Ainsi, tout le monde cherchait à se placer à la hauteur de la grande révolution politique et sociale accomplie par le peuple, et ce fut dans ces heureuses dispositions que la fête pour la proclamation solennelle de la République eut lieu.

Dès la matinée du 27, deux bataillons de chacune des légions de la garde nationale parisienne et tous les bataillons de la banlieue furent s'établir sur les boulevards, la droite appuyée à la place de la Bastille, les drapeaux, les musiques et les sapeurs en tête. Les élèves de l'Ecole Polytechnique, ceux de Saint-Cyr et d'Alfort, ainsi que les élèves des Écoles de médecine et de droit, devaient aussi être passés en revue par le gouvernement provisoire. L'empressement de tous ces citoyens et d'un grand nombre d'autres fut tel qu'on devait l'attendre d'une population enthousiaste.

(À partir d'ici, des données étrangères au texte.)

(* ===== verification/MhiRing.v ===== *)
(** * MHI rings

    Models struct mhi_ring of src/gl-feed/kernel/pcie_mhi/src/core/mhi_internal.h
    (lines 893-906) and its operations in core/mhi_main.c (lines 160-200 and
    237-341).  A ring is a circular array of [elements] slots of [el_size]
    bytes; [rp] and [wp] are addresses, and a ring with [wp = rp] is empty, so
    that one slot always stays free.  [*ctxt_wp] is the field [ctxt_wp].

    The second half states what a ring promises to its users as the interface
    [BoundedQueue] and proves that a ring together with the memory of its
    slots implements it. *)

From S2P Require Import Prelude CLib MhiReg.

Record mhi_ring := MhiRing {
  iommu_base : Z;
  base : Z;
  rp : Z;
  wp : Z;
  el_size : Z;
  len : Z;
  elements : Z;
  ctxt_wp : Z;
  db_addr : Z }.

#[global] Instance mhi_ring_eq_dec : EqDecision mhi_ring.
Proof. solve_decision. Defined.

Definition set_wp (r : mhi_ring) (p : Z) : mhi_ring :=
  MhiRing (iommu_base r) (base r) (rp r) p (el_size r) (len r) (elements r) (ctxt_wp r) (db_addr r).
Definition set_rp (r : mhi_ring) (p : Z) : mhi_ring :=
  MhiRing (iommu_base r) (base r) p (wp r) (el_size r) (len r) (elements r) (ctxt_wp r) (db_addr r).
Definition set_ctxt_wp (r : mhi_ring) (a : Z) : mhi_ring :=
  MhiRing (iommu_base r) (base r) (rp r) (wp r) (el_size r) (len r) (elements r) a (db_addr r).

Definition mhi_add_ring_element (r : mhi_ring) : mhi_ring :=
  let p := wp r + el_size r in
  let p := if base r + len r <=? p then base r else p in
  set_wp r p.

Definition mhi_del_ring_element (r : mhi_ring) : mhi_ring :=
  let p := rp r + el_size r in
  let p := if base r + len r <=? p then base r else p in
  set_rp r p.

(** Divisions are of [size_t]; the result is an [int]. *)
Definition get_nr_avail_ring_elements (r : mhi_ring) : Z :=
  if wp r <? rp r then s32 (u64 ((rp r - wp r) / el_size r - 1))
  else
    let nr_el := s32 ((rp r - base r) / el_size r) in
    s32 (u64 (nr_el + ((base r + len r - wp r) / el_size r - 1))).

Definition sizeof_mhi_tre : Z := 16.

Definition get_used_ring_elements (rp wp el_num : Z) : Z :=
  if rp <=? wp then u32 ((wp - rp) / sizeof_mhi_tre)
  else u32 (el_num - u32 ((rp - wp) / sizeof_mhi_tre)).
Definition ex_tring (a : Z) : mhi_ring := MhiRing (0x80000 + a) (0x1000 + a) (0x1000 + a) (0x1000 + a) 16 64 4 0 (0x300 + a).
Definition ex_event : mhi_event :=
  MhiEvent (MemRing (ex_tring 0x100) ∅) (DbCfg true 0 false) false false 0x80100 0.
Definition ex_chan : mhi_chan :=
  MhiChan 0 (MemRing (ex_tring 0x200) ∅)
    (MemRing (mhi_add_ring_element (ex_tring 0x300)) {[ 0x1300 := Tre 5 6 7 ]})
    (DbCfg true 0 true) true MHI_CH_STATE_ENABLED true false 0 0 4 false false 0 ∅ 0.
Definition ex_ctrl (pm dev : Z) : ctrl :=
  Ctrl pm dev MHI_EE_AMSS (Mmio {[ MHICTRL := 0x200 ]} [] false) 0x2000 0x3f8 0 0 0 0 0 0
       [ex_event] (MemRing (ex_tring 0x400) ∅) [ex_chan] [] None [].
Definition ex_cfg : ctrl_cfg := CtrlCfg 0 0 1 0 0 0 0 0 0 0 [100] false 4096.


(** A request that ends in the state asked for was granted, or it was already there. *)
Lemma tryset_reached s t :
  t ∈ pm_states -> tryset s t = t -> s = t \/ s ∈ pm_states /\ doc_edge s t = true.
Proof.
  intros Ht H. rewrite tryset_doc in H by done.
  destruct (bool_decide (s ∈ pm_states) && doc_edge s t) eqn:E; [|by left].
  apply andb_true_iff in E as [E1 E2]. apply bool_decide_eq_true in E1. auto.
Qed.

Lemma m3_enter_from s : tryset s MHI_PM_M3_ENTER = MHI_PM_M3_ENTER ->
  s = MHI_PM_M0 \/ s = MHI_PM_M3_ENTER.
Proof.
  intros H. apply tryset_reached in H as [H|[Hs He]]; [by right| |in_states]. left.
  assert (Hall : forallb (fun s => negb (doc_edge s MHI_PM_M3_ENTER) || (s =? MHI_PM_M0)) pm_states = true)
    by (vm_compute; reflexivity).
  rewrite forallb_forall in Hall. apply list_elem_of_In in Hs. specialize (Hall s Hs).
  rewrite He in Hall. by apply Z.eqb_eq.
Qed.

(** Suspending: outside DISABLE and the error states, a device with a wake
    vote or with a started transfer path is refused with [-EBUSY] and nothing
    changes; a suspend that succeeds had neither, found the controller in M0
    (or already entering M3), asked the device for M3 from there, and ends with
    the device in M3 and no error, the clients notified last. *)
Theorem suspend_outcomes k w1 w2 c :
  let '(ret, c') := mhi_pm_suspend k w1 w2 c in
  (pm_state c <> MHI_PM_DISABLE -> MHI_PM_IN_ERROR_STATE (pm_state c) = false ->
   dev_wake c <> 0 \/ xfer_paths c <> 0 -> ret = - EBUSY /\ c' = c) /\
  (ret = 0 ->
   dev_wake c = 0 /\ xfer_paths c = 0 /\ dev_state c' = MHI_STATE_M3 /\
   MHI_PM_IN_ERROR_STATE (pm_state c') = false /\
   exists c1 c3, (pm_state c1 = MHI_PM_M0 \/ pm_state c1 = MHI_PM_M3_ENTER) /\
     (dev_state c1 = MHI_STATE_M0 \/ dev_state c1 = MHI_STATE_M1) /\
     c3 = snd (wait_event (fun c => (dev_state c =? MHI_STATE_M3) || MHI_PM_IN_ERROR_STATE (pm_state c))
                 w2 (mhi_set_mhi_state k MHI_STATE_M3 (set_pm_state c1 MHI_PM_M3_ENTER))) /\
     c' = notify_lpm k MHI_CB_LPM_ENTER c3).
Proof.
  unfold mhi_pm_suspend, mhi_deassert_dev_wake.
  destruct (Z.eqb_spec (pm_state c) MHI_PM_DISABLE); [done|].
  destruct (MHI_PM_IN_ERROR_STATE (pm_state c)) eqn:Eerr; [done|].
  destruct (Z.eqb_spec (dev_wake c) 0) as [Hdw|Hdw]; cbn [negb]; [|done].
  destruct (Z.eqb_spec (xfer_paths c) 0) as [Hxp|Hxp]; cbn [negb]; [|done].
  match goal with |- context [wait_event ?cond w1 ?c0] =>
    assert (Hc1 : fst (wait_event cond w1 c0) = cond (snd (wait_event cond w1 c0)))
      by (unfold wait_event; by destruct (cond c0) eqn:?);
    destruct (wait_event cond w1 c0) as [ret c1] end. cbn [fst snd] in Hc1.
  assert (Hbusy : forall P : Prop, dev_wake c <> 0 \/ xfer_paths c <> 0 -> P) by (intros P [?|?]; done).
  destruct ret; cbn [negb orb]; [|split; [intros _ _; apply Hbusy|done]].
  destruct (MHI_PM_IN_ERROR_STATE (pm_state c1)) eqn:E1; [split; [intros _ _; apply Hbusy|done]|].
  symmetry in Hc1. rewrite orb_false_r, orb_true_iff, !Z.eqb_eq in Hc1.
  destruct (1 <? dev_wake c1); [split; [intros _ _; apply Hbusy|done]|].
  unfold mhi_tryset_pm_state.
  destruct (Z.eqb_spec (tryset (pm_state c1) MHI_PM_M3_ENTER) MHI_PM_M3_ENTER) as [Et|Et]; cbn [negb];
    [|split; [intros _ _; apply Hbusy|done]]. rewrite Et.
  match goal with |- context [wait_event ?cond w2 ?c0] =>
    assert (Hc3 : fst (wait_event cond w2 c0) = cond (snd (wait_event cond w2 c0)))
      by (unfold wait_event; by destruct (cond c0) eqn:?);
    destruct (wait_event cond w2 c0) as [ret c3] eqn:Hw end. cbn [fst snd] in Hc3.
  destruct ret; cbn [negb orb]; [|split; [intros _ _; apply Hbusy|done]].
  destruct (MHI_PM_IN_ERROR_STATE (pm_state c3)) eqn:E3; [split; [intros _ _; apply Hbusy|done]|].
  symmetry in Hc3. rewrite orb_false_r, Z.eqb_eq in Hc3.
  split; [intros _ _; apply Hbusy|]. intros _. split_and!; try done. exists c1, c3.
  split_and!; [by apply m3_enter_from|done|by rewrite Hw|done].
Qed.
(* ===== verification/MhiFifo.v ===== *)
(** * MHI transfers over time

    Theorems on sequences of operations of one channel of the MHI core
    (src/gl-feed/kernel/pcie_mhi/src/core/mhi_main.c, modelled in MhiXfer):
    clients queueing through any of the three entry points, the device
    completing transfers, and the driver draining the channel.  They show that
    buffers come back in the order in which they were queued and exactly once,
    that the runtime vote is held exactly while packets are pending, and that a
    reset leaves neither a buffer nor a live event behind. *)

From S2P Require Import Prelude CLib MhiReg MhiRing MhiCtrl MhiPm MhiXfer.

(** ** Accounting of the runtime votes *)

Definition vote_of (n : note) : Z :=
  match n with NRuntimeGet => 1 | NRuntimePut => -1 | _ => 0 end.

(** Votes held on the bus: those taken less those released. *)
Definition votes (log : list note) : Z := foldr Z.add 0 (map vote_of log).

Lemma votes_app l k : votes (l ++ k) = votes l + votes k.
Proof. unfold votes. induction l as [|n l IH]; cbn in *; lia. Qed.

Lemma votes_emit n c : votes (c_log (emit n c)) = votes (c_log c) + vote_of n.
Proof. unfold emit. cbn [c_log set_c_log]. rewrite votes_app. cbn. lia. Qed.

(** One vote is held exactly while a packet is pending. *)
Definition vote_ok (c : ctrl) : Prop :=
  0 <= pending_pkts c /\ votes (c_log c) = if 0 <? pending_pkts c then 1 else 0.

(** A step that neither a client nor the bus votes see. *)
Definition quiet (c c' : ctrl) : Prop :=
  same_cbs c c' /\ pending_pkts c' = pending_pkts c /\ votes (c_log c') = votes (c_log c).

#[global] Instance quiet_po : PreOrder quiet.
Proof.
  split; [by intros c|]. intros a b c (A1 & A2 & A3) (B1 & B2 & B3). unfold quiet, same_cbs in *.
  split_and!; congruence.
Qed.

Lemma quiet_vote_ok c c' : quiet c c' -> vote_ok c -> vote_ok c'.
Proof. intros (_ & Hp & Hv) [? ?]. unfold vote_ok. by rewrite Hp, Hv. Qed.

Lemma quiet_emit n c :
  vote_of n = 0 -> (forall ch r, n <> NXferCb ch r) -> quiet c (emit n c).
Proof.
  intros Hv Hn. unfold quiet, same_cbs. rewrite cbs_emit, votes_emit, Hv. split_and!; [|done|lia].
  destruct n; try apply app_nil_r. by destruct (Hn chan r).
Qed.

Lemma quiet_wake c : quiet c (mhi_assert_dev_wake c).
Proof. unfold mhi_assert_dev_wake. by repeat split_match. Qed.

Lemma quiet_resume c : quiet c (resume_if_suspended c).
Proof.
  unfold resume_if_suspended. split_match; [|done]. unfold quiet, same_cbs, emits.
  cbn [c_log set_c_log pending_pkts]. rewrite xfer_cbs_app, votes_app. cbn.
  split_and!; [apply app_nil_r|done|lia].
Qed.

Lemma quiet_db h c : quiet c (fst (db_if_valid h c)).
Proof.
  unfold db_if_valid, ring_chan_db. split_match; [|done]. unfold mhi_ring_chan_db.
  by destruct (process_db _ _ _ _).
Qed.

Lemma db_fixed h c : chan_fixed (snd (db_if_valid h c)) = chan_fixed h.
Proof.
  unfold db_if_valid, ring_chan_db. split_match; [|done]. unfold mhi_ring_chan_db.
  by destruct (process_db _ _ _ _).
Qed.

Create HintDb quiet.
#[export] Hint Resolve quiet_emit quiet_wake quiet_resume quiet_db : quiet.

(** Packets an operation on [h] puts on the pending count. *)
Definition weight (h : mhi_chan) (n : Z) : Z := if to_device h then n else 0.

Lemma pending_inc_ok h c :
  same_cbs c (pending_inc h c) /\ pending_pkts (pending_inc h c) = pending_pkts c + weight h 1 /\
  (vote_ok c -> vote_ok (pending_inc h c)).
Proof.
  split; [apply pending_inc_cbs|]. unfold pending_inc, weight. destruct (to_device h); [|split; [lia|done]].
  unfold vote_ok. cbn [pending_pkts set_pending_pkts].
  destruct (Z.eqb_spec (pending_pkts c + 1) 1); cbn [pending_pkts emit set_c_log set_pending_pkts];
    (split; [done|]); intros [? Hv]; [rewrite votes_emit|]; cbn [c_log set_pending_pkts vote_of];
    rewrite Hv; (split; [lia|]); repeat case_match; lia.
Qed.

Lemma pending_dec_ok h c : 0 <= pending_pkts c + weight h (-1) ->
  same_cbs c (pending_dec h c) /\ pending_pkts (pending_dec h c) = pending_pkts c + weight h (-1) /\
  (vote_ok c -> vote_ok (pending_dec h c)).
Proof.
  intros Hp. split; [apply pending_dec_cbs|]. revert Hp.
  unfold pending_dec, weight. destruct (to_device h); [|split; [lia|done]].
  unfold vote_ok. cbn [pending_pkts set_pending_pkts]. intros Hp.
  destruct (Z.eqb_spec (pending_pkts c - 1) 0); cbn [pending_pkts emit set_c_log set_pending_pkts];
    (split; [done|]); intros [? Hv]; [rewrite votes_emit|]; cbn [c_log set_pending_pkts vote_of];
    rewrite Hv; (split; [lia|]); repeat case_match; lia.
Qed.

(** [n] transfers of [h] leave the pending count, with the vote kept right. *)
Definition settles (h : mhi_chan) (n : Z) (c c' : ctrl) : Prop :=
  weight h n <= pending_pkts c ->
  pending_pkts c' = pending_pkts c - weight h n /\ (vote_ok c -> vote_ok c').

Lemma settles_quiet h c c' : quiet c c' -> settles h 0 c c'.
Proof.
  intros Hq _. split; [|by apply quiet_vote_ok]. pose proof Hq as (_ & -> & _). unfold weight. split_match; lia.
Qed.

Lemma settles_trans h h' n m c c1 c2 :
  to_device h' = to_device h -> 0 <= n -> 0 <= m ->
  settles h n c c1 -> settles h' m c1 c2 -> settles h (n + m) c c2.
Proof.
  unfold settles, weight. intros -> Hn Hm H1 H2 Hp. split_match.
  - destruct H1 as [E1 V1]; [lia|]. destruct H2 as [E2 V2]; [lia|]. split; [lia|auto].
  - destruct H1 as [E1 V1]; [lia|]. destruct H2 as [E2 V2]; [lia|]. split; [lia|auto].
Qed.

Lemma pending_dec_settles h c : settles h 1 c (pending_dec h c).
Proof.
  intros Hw. destruct (pending_dec_ok h c) as (_ & -> & ?); unfold weight in *; split_match; try split; done || lia.
Qed.

(** ** Queueing *)

(** What every entry point promises: on success the buffer is the channel's
    newest transfer and one more packet is pending, on failure nothing shows. *)
Definition queued (h : mhi_chan) (c : ctrl) (i : Z) (l : list (mhi_tre * mhi_buf_info)) (buf : Z)
    (r : Z * ctrl * mhi_chan) : Prop :=
  let '(ret, c', h') := r in
  same_cbs c c' /\ chan_fixed h' = chan_fixed h /\ (vote_ok c -> vote_ok c') /\
  (ret = 0 -> pending_pkts c' = pending_pkts c + weight h 1 /\
              exists t b, chan_holds_at h' i (l ++ [(t, b)]) /\ b_cb_buf b = buf) /\
  (ret <> 0 -> pending_pkts c' = pending_pkts c /\ chan_holds_at h' i l).

Lemma queued_refused h c c' h' i l buf ret :
  ret <> 0 -> quiet c c' -> chan_fixed h' = chan_fixed h -> chan_holds_at h' i l ->
  queued h c i l buf (ret, c', h').
Proof.
  intros Hr Hq Hf Hh. pose proof Hq as (? & ? & ?).
  split_and!; [done|done|by apply quiet_vote_ok|by intros|done].
Qed.

(** The common tail: the packet is counted and the doorbell rung. *)
Lemma queued_tail h c c0 h1 i l buf t b wake :
  quiet c c0 -> chan_fixed h1 = chan_fixed h -> chan_holds_at h1 i (l ++ [(t, b)]) -> b_cb_buf b = buf ->
  queued h c i l buf
    (let '(c2, h2) := db_if_valid h1 (pending_inc h1 c0) in (0, wake_put_inbound h2 wake c2, h2)).
Proof.
  intros Hq Hf Hh Hb. destruct (pending_inc_ok h1 c0) as (P1 & P2 & P3).
  pose proof (quiet_db h1 (pending_inc h1 c0)) as Hd. pose proof (db_fixed h1 (pending_inc h1 c0)) as Hdf.
  pose proof (db_if_valid_holds h1 (pending_inc h1 c0) i _ Hh) as Hh2.
  destruct (db_if_valid h1 (pending_inc h1 c0)) as [c2 h2]. cbn [fst snd] in *.
  assert (Hw : wake_put_inbound h2 wake c2 = c2).
  { unfold wake_put_inbound, mhi_deassert_dev_wake. by destruct (_ && _). }
  pose proof Hq as (Q1 & Q2 & Q3). pose proof Hd as (D1 & D2 & D3). unfold queued. rewrite Hw.
  unfold same_cbs in *.
  split_and!; [congruence|congruence| | |done].
  - intros Hv. eapply quiet_vote_ok; [exact Hd|]. apply P3. by eapply quiet_vote_ok.
  - intros _. split; [|by exists t, b]. rewrite D2, P2, Q2. injection Hf as _ Hdir _ _ _.
    unfold weight. by rewrite Hdir.
Qed.

Lemma queue_skb_queued map_single skb data blen h c i l :
  chan_holds_at h i l -> queued h c i l skb (mhi_queue_skb map_single skb data blen h c).
Proof.
  intros Hh. unfold mhi_queue_skb, mhi_deassert_dev_wake.
  destruct (mhi_is_ring_full (mr_ring (tre_ring h))) eqn:Hfull; [by apply queued_refused|].
  split_match; [by apply queued_refused|].
  set (c0 := resume_if_suspended c).
  assert (Hw : quiet c (if needs_wake h c0 then mhi_assert_dev_wake c0 else c0)).
  { transitivity c0; [apply quiet_resume|]. split_match; [apply quiet_wake|done]. }
  destruct (map_single _) as [ret p]. destruct (Z.eqb_spec ret 0) as [->|Hne]; cbn [negb].
  - set (c1 := if needs_wake h c0 then _ else _) in *.
    match goal with |- context [add_elements (put_tre (put_buf h ?b) ?t)] => set (B := b); set (T := t) end.
    refine (queued_tail h c c1 (add_elements (put_tre (put_buf h B) T)) i l skb T B _ Hw eq_refl _ eq_refl).
    by apply add_elements_holds.
  - apply queued_refused; [done| |done|by apply put_buf_holds].
    replace (if needs_wake h c0 then _ else _) with (if needs_wake h c0 then mhi_assert_dev_wake c0 else c0);
      [done|by destruct (needs_wake h c0)].
Qed.

Lemma queue_dma_queued buf dma blen h c i l :
  chan_holds_at h i l -> queued h c i l buf (mhi_queue_dma buf dma blen h c).
Proof.
  intros Hh. unfold mhi_queue_dma.
  destruct (mhi_is_ring_full (mr_ring (tre_ring h))) eqn:Hfull; [by apply queued_refused|].
  split_match; [by apply queued_refused|].
  set (c0 := resume_if_suspended c). set (c1 := if needs_wake h c0 then _ else _).
  assert (Hw : quiet c (if b_used (buf_slot h) then emit (NAssert "TRE Not Freed") c1 else c1)).
  { transitivity c0; [apply quiet_resume|]. transitivity c1; [subst c1; split_match; [apply quiet_wake|done]|].
    split_match; [|done]. by apply quiet_emit. }
  match goal with |- context [add_elements (put_tre (put_buf h ?b) ?t)] => set (B := b); set (T := t) end.
  refine (queued_tail h c _ (add_elements (put_tre (put_buf h B) T)) i l buf T B _ Hw eq_refl _ eq_refl).
  by apply add_elements_holds.
Qed.

Lemma queue_buf_queued map_single buf blen flags h c i l :
  chan_holds_at h i l -> queued h c i l buf (mhi_queue_buf map_single buf blen flags h c).
Proof.
  intros Hh. unfold mhi_queue_buf, mhi_gen_tre.
  split_match; [by apply queued_refused|].
  destruct (mhi_is_ring_full (mr_ring (tre_ring h))) eqn:Hfull; [by apply queued_refused|].
  destruct (map_single _) as [ret p]. destruct (Z.eqb_spec ret 0) as [->|Hne]; cbn [negb Z.eqb].
  - match goal with |- context [add_elements (put_tre (put_buf h ?b) ?t)] => set (B := b); set (T := t) end.
    set (h1 := add_elements _). set (c0 := resume_if_suspended c).
    assert (Hw : quiet c (if needs_wake h1 c0 then mhi_assert_dev_wake c0 else c0)).
    { transitivity c0; [apply quiet_resume|]. split_match; [apply quiet_wake|done]. }
    refine (queued_tail h c _ h1 i l buf T B _ Hw eq_refl _ eq_refl). by apply add_elements_holds.
  - rewrite (proj2 (Z.eqb_neq ret 0) Hne). cbn [negb].
    apply queued_refused; [done|done|done|by apply put_buf_holds].
Qed.

(** ** Completions and drains *)

(** One completed transfer: the oldest buffer goes back. *)
Lemma complete_one_holds map_single status xlen h c i t b l :
  chan_holds_at h i ((t, b) :: l) -> pre_alloc h = false ->
  let '(c', h') := complete_one map_single status xlen h c in
  chan_holds_at h' (next_ix h i) l /\ chan_fixed h' = chan_fixed h /\ settles h 1 c c' /\
  xfer_cbs (c_log c') = xfer_cbs (c_log c) ++ [MhiResult (b_cb_buf b) (Some (to_device h)) xlen status].
Proof.
  intros Hh Hpre. unfold complete_one, mhi_deassert_dev_wake. rewrite (buf_head_holds h i t b l Hh).
  change (pre_alloc (del_elements h)) with (pre_alloc h). rewrite Hpre.
  assert (Hd : forall (b : bool) (x : ctrl), (if b then x else x) = x) by (by intros []).
  rewrite Hd. set (c1 := if b_pre_mapped b then c else _). set (c2 := emit _ c1).
  assert (Hc1 : quiet c c1) by (subst c1; split_match; [done|by apply quiet_emit]).
  split_and!; [by eapply del_elements_holds|done| |].
  - intros Hp. pose proof Hc1 as (_ & E1 & V1).
    assert (E2 : pending_pkts c2 = pending_pkts c) by exact E1.
    assert (V2 : votes (c_log c2) = votes (c_log c)).
    { subst c2. rewrite votes_emit. cbn [vote_of]. lia. }
    destruct (pending_dec_settles (del_elements h) c2) as [E3 V3].
    { unfold weight in *. change (to_device (del_elements h)) with (to_device h). by rewrite E2. }
    rewrite E3, E2. split; [done|]. intros [? ?]. apply V3. unfold vote_ok. rewrite E2, V2. done.
  - rewrite pending_dec_cbs. subst c2. rewrite cbs_emit. f_equal. apply Hc1.
Qed.

(** The element a completion event names, [k] places after the oldest. *)
Definition element_ptr (h : mhi_chan) (i k : Z) : Z :=
  let r := mr_ring (tre_ring h) in mhi_to_physical r (slot r ((i + k) mod elements r)).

A une heure, les membres du gouvernement et leur escorte quittèrent l'Hôtel-de-Ville pour se rendre sur la place de la Bastille : ils marchaient deux à deux. MM. Lamartine et Arago ouvraient la marche, se tenant par le bras, et précédés du général Courtais. Le temps, qui avait été couvert et pluvieux une partie de la matinée, changea tout à coup, et un soleil, que l'on a comparé à celui de Juillet 1830, éclaira cette fête mémorable.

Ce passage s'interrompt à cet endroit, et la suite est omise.